The ingredient list...


The meatloaf mix smashed out


Meatloaf fatty, #1:
Motz Cheese Sticks
Sun Dried Tomatoes
Fresh Mushrooms
Provalone slices
Minced Garlic


Meatloaf Fatty #2:
Velveeta Cheese
Fresh Chopped Spinach
Fresh Mushrooms
Crumbled Bacon 
Minced Garlic


Meatloaf Fatty #3
Shredded Swiss Cheese
Crumbled Bacon
Fresh Mushrooms
Minced Garlic
(Sorry, forgot the pic...)

Meatloaf Fatty #4
Shredded Motz Cheese
Canadian Bacon Slices (my home-made)
Diced Green Peppers
Sliced Black Olives
Minced Garlic
Pizza Sauce
(Sorry, forgot the pic...)

All the fatty s rolled up using Capt Dan's method, (Buck Snort's pictutorial)


And finally in the smoker at 1145 PM


Only got one to roll up nice and tight, the last one. Took three practices to get a good one. So far so good, been in the smoke for just over an hour. Using oak logs and hickory chunks. Keeping the heat high for the first 1.5 hours to try to "sear" the fatty s closed (280 target), then gonna go the last your at 240(ish)

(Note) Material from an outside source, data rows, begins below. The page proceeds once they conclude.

(** The second half: the entry in the indirect block. *)
Lemma bmap_entry s V L sb ip i bs :
  lrep (lt s) V ∅ L ∅ → log_busy (lg (lt s)) ≠ 0 → layout s V sb → icache s !! ip = Some i →
  file_map s V sb i bs → ind i ≠ 0 → (NDIRECT <= length bs < MAXFILE)%nat →
  fits s (weight sb i L + 2) → (0 < size (free_blocks s V sb))%nat →
  wp (bp ← lift (bread 1 (ind i));
      B ← lift (getbuf bp);
      let a := get_u32 (4 * (length bs - NDIRECT)) (b_data B) in
      addr ← (if a =? 0 then
                addr ← balloc 1;
                lift (bstore bp (put_32 (4 * (length bs - NDIRECT)) addr));;
                lift (log_write bp);;
                mret addr
              else mret a);
      lift (brelse bp);;
      mret addr) (λ a s', ∃ V' L', lrep (lt s') V' ∅ L' ∅ ∧ layout s' V' sb ∧
    file_map s' V' sb i (bs ++ [a]) ∧ grown ip sb 1 s V L i bs s' V' L' i (bs ++ [a]) ∧
    V' a = replicate BSIZE 0 ∧ (∀ b, b ∈ bs → V' b = V b) ∧ a ∈ L') s.
Proof.
  intros HL Hb HY Hip HF Hi Hlen Hfit Hfree.
  assert (Hin : ind i ∈ inds i ++ bs) by (apply elem_of_app; left; by apply elem_inds).
  destruct (fm_data HF _ Hin) as [Hdi Hui].
  assert (Hii : ind i ∈ (list_to_set (inds i) : gset Z)) by (apply elem_of_list_to_set; by apply elem_inds).
  apply wp_bind. eapply wp_mono; [apply fs_bread_first; [done|by eapply data_home]|]. intros bp s1 [HL1 Hs1].
  apply wp_bind. eapply fs_getbuf; [exact HL1|apply lookup_insert_eq|]. intros B HB HlenI. rewrite HB.
  unfold MAXFILE in Hlen. rewrite (fm_entries HF) by (done || lia). rewrite lookup_ge_None_2 by lia. simpl default.
  apply wp_bind. rewrite Z.eqb_refl.
  assert (HY1 : layout s1 V sb).
  { eapply layout_keep; [apply Hs1|done|done|done]. }
  apply wp_bind. eapply wp_mono; [apply (alloc_spec s1 V {[ind i := bp]} L sb); [done|by rewrite (same_fs_busy _ _ Hs1)|done| | |]|].
  { intros z. rewrite dom_singleton_L, elem_of_singleton. intros ->. by rewrite (same_fs_data _ _ _ _ Hs1). }
  { eapply same_fs_room_set; [done|]. eapply fits_room; [done|]. rewrite dom_singleton_L.
    pose proof (size_weight sb i L ({[bmblock sb]} ∪ ({[ind i]} ∪ list_to_set L))) as Hs. opose proof* Hs; [set_solver|]. lia. }
  { apply size_nonempty. destruct Hs1 as [_ (E & _)]. unfold free_blocks in *. by rewrite E. }
  intros b s2 (V2 & L2 & HL2 & Hs2 & HY2 & HT2 & HLs2).
  assert (Hs12 : same_fs s s2) by by eapply same_fs_trans.
  assert (HT : taken s sb V b V2).
  { destruct HT2 as [T1 T2 T3 T4 T5]. constructor; try done.
    - by rewrite <-(same_fs_data _ _ _ _ Hs1).
    - intros y Hy. apply T4. by rewrite (same_fs_in_log _ _ _ Hs1). }
  pose proof (taken_keep _ _ _ _ _ _ _ _ HY HF HT Hin) as Hkeep.
  assert (HlenV : length (V (ind i)) = BSIZE) by done.
  pose proof (data_range _ _ _ HY _ Hdi) as (Hi1 & Hi2 & Hi3).
  pose proof (data_range _ _ _ HY _ (tk_data HT)) as (Hb1 & Hb2 & Hb3).
  assert (Hsz : (size ({[ind i]} ∪ ({[b; bmblock sb]} ∪ list_to_set L) : gset Z) < weight sb i L + 2)%nat).
  { pose proof (size_grow ({[bmblock sb]} ∪ (list_to_set (inds i) ∪ list_to_set L))
      ({[ind i]} ∪ ({[b; bmblock sb]} ∪ list_to_set L)) [b]) as Hs.
    opose proof* Hs; [rewrite list_to_set_singleton; set_solver|]. unfold weight. simpl in *. lia. }
  eapply fs_store_log; [exact HL2|apply lookup_insert_eq|by rewrite (same_fs_busy _ _ Hs12)| | | |].
  { eapply same_fs_room_set; [exact Hs12|]. eapply fits_room; [done|]. rewrite HLs2.
    pose proof (subseteq_size ({[b; bmblock sb]} ∪ list_to_set L) ({[ind i]} ∪ ({[b; bmblock sb]} ∪ list_to_set L : gset Z))) as Hss.
    opose proof* Hss; [set_solver|]. lia. }
  { rewrite dom_singleton_L, HLs2. pose proof (room_NBUF _ _ _ _ _ ({[ind i]} ∪ ({[b; bmblock sb]} ∪ list_to_set L)) 1 HL2) as Hn.
    opose proof* Hn; [|lia]. eapply same_fs_room_set; [exact Hs12|]. eapply fits_room; [done|]. lia. }
  { rewrite Hkeep, length_put_32; [done|]. rewrite HlenV. unfold NINDIRECT, BSIZE in *. lia. }
  intros s3 V3 HL3 Hs3 HV3. apply wp_ret. apply wp_bind.
  eapply wp_mono; [eapply fs_brelse; [exact HL3|apply lookup_insert_eq]|].
  intros _ s4 [HL4 Hs4]. rewrite delete_singleton_eq in HL4. apply wp_ret.
  assert (Hs : same_fs s s4) by (do 2 (eapply same_fs_trans; [eassumption|]); done).
  assert (HV : agree s V3 (<[ind i := put_32 (4 * (length bs - NDIRECT)) b (V2 (ind i))]> V2)).
  { intros y Hy. apply HV3. by rewrite (same_fs_in_log _ _ _ Hs12). }
  exists V3, (log_add (ind i) L2). split; [done|].
  destruct (grow_indirect ip s s4 V V2 V3 L (log_add (ind i) L2) sb i bs b HY HF HT) as [HF4 HG4]; try done.
  { apply Hs. } { apply Hs. } { rewrite log_add_set, HLs2. set_solver. }
  split; [|split; [done|split; [done|split; [|split]]]].
  - pose proof (ly_start HY) as Hst. unfold dstart in Hst. pose proof (bmblock_pos sb (ly_ninodes HY)).
    assert (Hnl : ∀ y, 0 ≤ y < log_start (lg (lt s)) → ¬ in_log (lg (lt s)) y) by (unfold in_log; lia).
    eapply layout_keep; [apply Hs|done| |].
    + rewrite HV by (apply Hnl; lia). rewrite fn_lookup_insert_ne by lia. apply HT; [apply Hnl; lia|lia|lia].
    + intros x Hx Hux. rewrite (gr_used HG4) by (unfold dstart in Hx; pose proof (ly_log HY); pose proof (ly_log_size HY); lia).
      by rewrite Hux, orb_true_r.
  - assert (Hne : ind i ≠ b).
    { intros E. rewrite E in Hui. pose proof (tk_free HT). congruence. }
    rewrite HV, fn_lookup_insert_ne by done. apply HT.
  - intros x Hx. pose proof (fm_nodup HF) as Hnd. apply NoDup_app in Hnd as (_ & Hdis & _).
    assert (x ≠ ind i) by (intros E; rewrite E in Hx; apply (Hdis (ind i)); [by apply elem_inds|done]).
    assert (x ∈ inds i ++ bs) as Hx' by set_solver.
    pose proof (data_range _ _ _ HY _ (proj1 (fm_data HF _ Hx'))) as (_ & ? & _).
    rewrite HV, fn_lookup_insert_ne by done. apply (taken_keep _ _ _ _ _ _ _ _ HY HF HT Hx').
  - apply (elem_of_list_to_set (C := gset Z)). rewrite log_add_set, HLs2. set_solver.
Qed.
Lemma u32_wraps a b : 0 ≤ a < 2 ^ 32 → 0 ≤ b < 2 ^ 32 → 2 ^ 32 ≤ a + b → u32 (a + b) < a.
Proof.
  intros. replace (a + b) with ((a + b - 2 ^ 32) + 1 * 2 ^ 32) by lia.
  unfold u32. rewrite Z.mod_add by lia. rewrite Z.mod_small; lia.
Qed.

Section content.
Context `{BD : BlockDev}.
Context (dsw : devsw).

(** ** Reading *)

(** The number of bytes of one turn of the loops of [readi] and [writei]. *)
Definition turn (off n : nat) : nat := Nat.min n (BSIZE - off `mod` BSIZE).

Lemma turn_eq off n : min (Z.of_nat n) (Z.of_nat BSIZE - Z.of_nat off `mod` Z.of_nat BSIZE) = Z.of_nat (turn off n).
Proof.
  rewrite <-Nat2Z.inj_mod. destruct (div_BSIZE off) as [_ Hm]. unfold min, turn.
  destruct (Z.ltb_spec (Z.of_nat n) (Z.of_nat BSIZE - Z.of_nat (off `mod` BSIZE))); lia.
Qed.
(* ===== verification/MkfsProps.v ===== *)
(** * Properties of the file system builder

    The image that mkfs writes is a well-formed file system: the kernel boots
    from it, and finds the files that were given as arguments, with their
    contents, in the root directory. *)

From S2P Require Import Prelude Cstring Buf Bio Log Txn Fs FsProps Balloc Inode InodeProps DirProps Mkfs.

(** ** Numbers and bits *)
Lemma xint_id x : 0 ≤ x < 2 ^ 32 → xint x = x.
Proof.
  intros Hx. unfold xint, u8. rewrite !Z.shiftr_div_pow2 by lia.
  transitivity (le_join (le_split 4 x)); [|rewrite le_join_split; by apply Z.mod_small].
  unfold get_u32, slice. simpl. rewrite !Z.div_div by lia. done.
Qed.
Lemma xshort_id x : 0 ≤ x < 2 ^ 16 → xshort x = x.
Proof.
  intros Hx. unfold xshort, u8. rewrite !Z.shiftr_div_pow2 by lia.
  transitivity (le_join (le_split 2 x)); [|rewrite le_join_split; by apply Z.mod_small]. done.
Qed.

Lemma get_u16_zeros n off : (off + 2 <= n)%nat → get_u16 off (replicate n 0) = 0.
Proof. intros H. unfold get_u16, slice. rewrite drop_replicate, take_replicate, Nat.min_l by lia. done. Qed.

Lemma bitmap_of_S u : bitmap_of (S u) = set_bit (Z.of_nat u) (bitmap_of u).
Proof.
  unfold bitmap_of, set_bit. rewrite seq_S, foldl_app. simpl. 
  replace (Z.to_nat (Z.of_nat u / 8)) with (u / 8)%nat; [done|].
  change 8 with (Z.of_nat 8). by rewrite <-Nat2Z.inj_div, Nat2Z.id.
Qed.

Stay tuned for the finale. Guess about an hour more, then 1/2 hour rest before slicing. Gonna stick in a probe in 20 minutes, pull them when they get to 160 internal.


----------



## mossymo (Jun 18, 2008)

Seboke
That us quite the smorgasboard..... the way you have that rolled up, I would call the leaners (beef) instead of fattys (pork) !!!
I am looking forward to the finished product.....


----------



## seboke (Jun 18, 2008)

Yeah mossy, I took a poll in chat on where i should post this.  Unanymous that it should go in Fatty!  I'm lookin forward to the finish as well!  I'm real worried about major blowouts due to the meatloaf mixture creating weak spaces in the "shell" with the onions and peppers in there


----------



## seboke (Jun 18, 2008)

Two hours into the smoke.  No idea which one is what.  The tighter roll kept good shape and is at 140, but had it alone on the lower rack.  The others, not as tight, flattned out a bit.  Lots of pinholes leaking cheese (snacks!).  Took one from the rack of three, made two racks of two, swapped rack spaces.  Here they are flipped over.  Lookin f=real good so far!  Hope there's cheese still inside when thery're done!




Finale coming up soon!


----------



## erain (Jun 18, 2008)

those are lookin great so far!!!!! this IS turning into a Phaty Phenominum!!!


----------



## seboke (Jun 18, 2008)

Sleepy.......................

Here they are fresh out of the smoke.  Gonna rest em for 30 minues, hack off a couple of slices, snap some Qview, sample them, then pass out!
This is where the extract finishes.